Perhaps the most compelling evidence for the limits of population-average nutritional advice comes from studies of identical twins. Identical twins share essentially the same genome, were raised in the same household, and typically have similar diets and lifestyles. If nutrition were primarily a function of what you eat, identical twins eating similar diets should have similar nutritional outcomes.
They do not. The PREDICT study, led by Professor Tim Spector at King's College London, demonstrated that identical twins fed the same standardised meals had highly variable individual responses in blood glucose, blood triglycerides, and insulin. The variation between twins was almost as large as the variation between unrelated individuals. The implication is that factors beyond shared genetics and environment, primarily the gut microbiome, play a major role in individual nutritional response.
Other twin studies have found significant variation between identical twins in circulating levels of specific vitamins and minerals despite similar dietary intakes, consistent with genetic variation in absorption and conversion efficiency being only one part of a larger picture that includes gut microbiome composition, epigenetic differences, and accumulated lifestyle divergences.
Nutrigenomics is the field that studies how specific genetic variants influence responses to dietary components. The evidence base varies considerably in strength across different gene-nutrient relationships.
The strongest evidence clusters around specific, well-defined mechanistic relationships. MTHFR variants and folate conversion are supported by decades of research across multiple independent cohorts with a clear biochemical mechanism. CYP1A2 variants and caffeine metabolism have a well-characterised enzymatic explanation and consistent empirical findings. FADS1/2 variants and omega-3 conversion efficiency are supported by controlled feeding studies as well as observational data.

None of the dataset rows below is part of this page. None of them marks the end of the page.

(** X7: in one run [load] calls loaders on its own path only: first the
    routed loader, if the path was routed, then the loaders of the
    fallback order from the first on, stopping at the one that returns;
    so at most four loader calls in all. *)
Theorem load_loader_calls_bounded image st :
  ∃ primary tried : list Loader,
    loader_calls (trace (load X image st).2)
    = loader_calls (trace st)
      ++ ((λ l, (l, image)) <$> primary) ++ ((λ l, (l, image)) <$> tried)
    ∧ (primary = [] ∨ ∃ image_type loader,
                        routing image = Ok (image_type, loader) ∧ primary = [loader])
    ∧ tried `prefix_of` load_fallback_order
    ∧ (length primary + length tried ≤ 4)%nat.
Proof.
  assert (loader_calls (trace (after_exists image st)) = loader_calls (trace st))
    as Hstart.
  { unfold loader_calls. simpl. rewrite omap_app. simpl. by rewrite app_nil_r. }
  assert (∀ tried : list Loader, tried `prefix_of` load_fallback_order →
            (length tried ≤ 3)%nat) as Hlen.
  { intros tried Hpre. by apply prefix_length in Hpre. }
  rewrite load_unfold.
  destruct (os_path_exists X image (world st)).
  2:{ exists [], []. split_and!; [| by left | apply prefix_nil | simpl; lia].
      change (loader_calls (trace (after_exists image st))
              = loader_calls (trace st) ++ []).
      by rewrite Hstart, app_nil_r. }
  destruct (normal_loading_cases X image (after_exists image st))
    as [(e & _ & Hn)|(ty & l & d & Hr & _ & [(r1 & s1 & Hc & Hn)|(e & s1 & Hc & Hn)])];
    rewrite Hn.
  - destruct (brute_force X load_fallback_order image _ (after_exists image st))
      as [r st'] eqn:Hb.
    apply brute_force_loader_calls in Hb as (tried & Hpre & Htr).
    exists [], tried. simpl. rewrite Htr, Hstart.
    split_and!; [done | by left | done | specialize (Hlen _ Hpre); lia].
  - apply call_loader_calls in Hc. exists [l], []. simpl.
    rewrite Hc, Hstart.
    split_and!; [done | right; by exists ty, l | apply prefix_nil | lia].
  - apply call_loader_calls in Hc.
    destruct (brute_force X load_fallback_order image _ s1) as [r st'] eqn:Hb.
    apply brute_force_loader_calls in Hb as (tried & Hpre & Htr).
    exists [l], tried. simpl. rewrite Htr, Hc, Hstart, <- app_assoc.
    split_and!; [done | right; by exists ty, l | done |].
    specialize (Hlen _ Hpre). simpl. lia.
Qed.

Less established are the broader claims about personalised diet types based on genetic analysis of complex polygenic traits. These involve hundreds of interacting variants with small individual effect sizes, and the predictive value of any single genetic analysis for complex outcomes like optimal macronutrient ratio is currently modest. Honest personalised nutrition science distinguishes between these areas of strong and weaker evidence rather than treating all genetic associations equally.
The PREDICT study's most striking finding was that gut microbiome composition explained more of the variation in postprandial blood glucose response than genetics did. This does not diminish the importance of genetics. It adds a second major layer of individual biological variation on top of the genetic layer.
The gut microbiome affects nutrient extraction from food, tryptophan and serotonin metabolism, short-chain fatty acid production from dietary fibre, and the systemic inflammatory environment. It is highly individual, influenced by diet, antibiotic history, early life exposures, and other factors. Two people with similar genetics can have substantially different nutritional outcomes because of microbiome differences.
Importantly, the gut microbiome is dynamic in a way that genetics is not. It responds to dietary changes relatively quickly. This means that dietary diversity, fibre intake, and fermented food consumption can improve microbiome-mediated nutritional outcomes in ways that genetic changes cannot produce.
The research points to four primary layers that together determine why the same diet produces different outcomes in different people:
The practical application of personalised nutrition science is not a prescription telling you exactly what to eat. It is a set of tools that give you more accurate information about your own biology than population-average guidance can provide.
Genetic analysis tells you about your stable biological tendencies. Blood testing tells you your current nutritional status. Microbiome analysis tells you about your current gut ecosystem. Dietary tracking tells you what you are actually eating. Together these layers give you the information needed to understand why you respond to food the way you do, and what targeted adjustments are most likely to make a meaningful difference for you specifically.
Personalised nutrition science is advancing rapidly but is not complete. The predictive value of genetics for complex dietary responses is still being established. The microbiome science is promising but has not yet translated fully into specific, actionable clinical guidance for most applications. Long-term randomised controlled trials comparing personalised nutrition approaches to standard dietary advice are still limited in number.
Honest personalised nutrition works within what the science currently supports: using well-evidenced genetic associations, combining genetic information with real dietary data, and being transparent about where guidance is based on established evidence versus emerging research.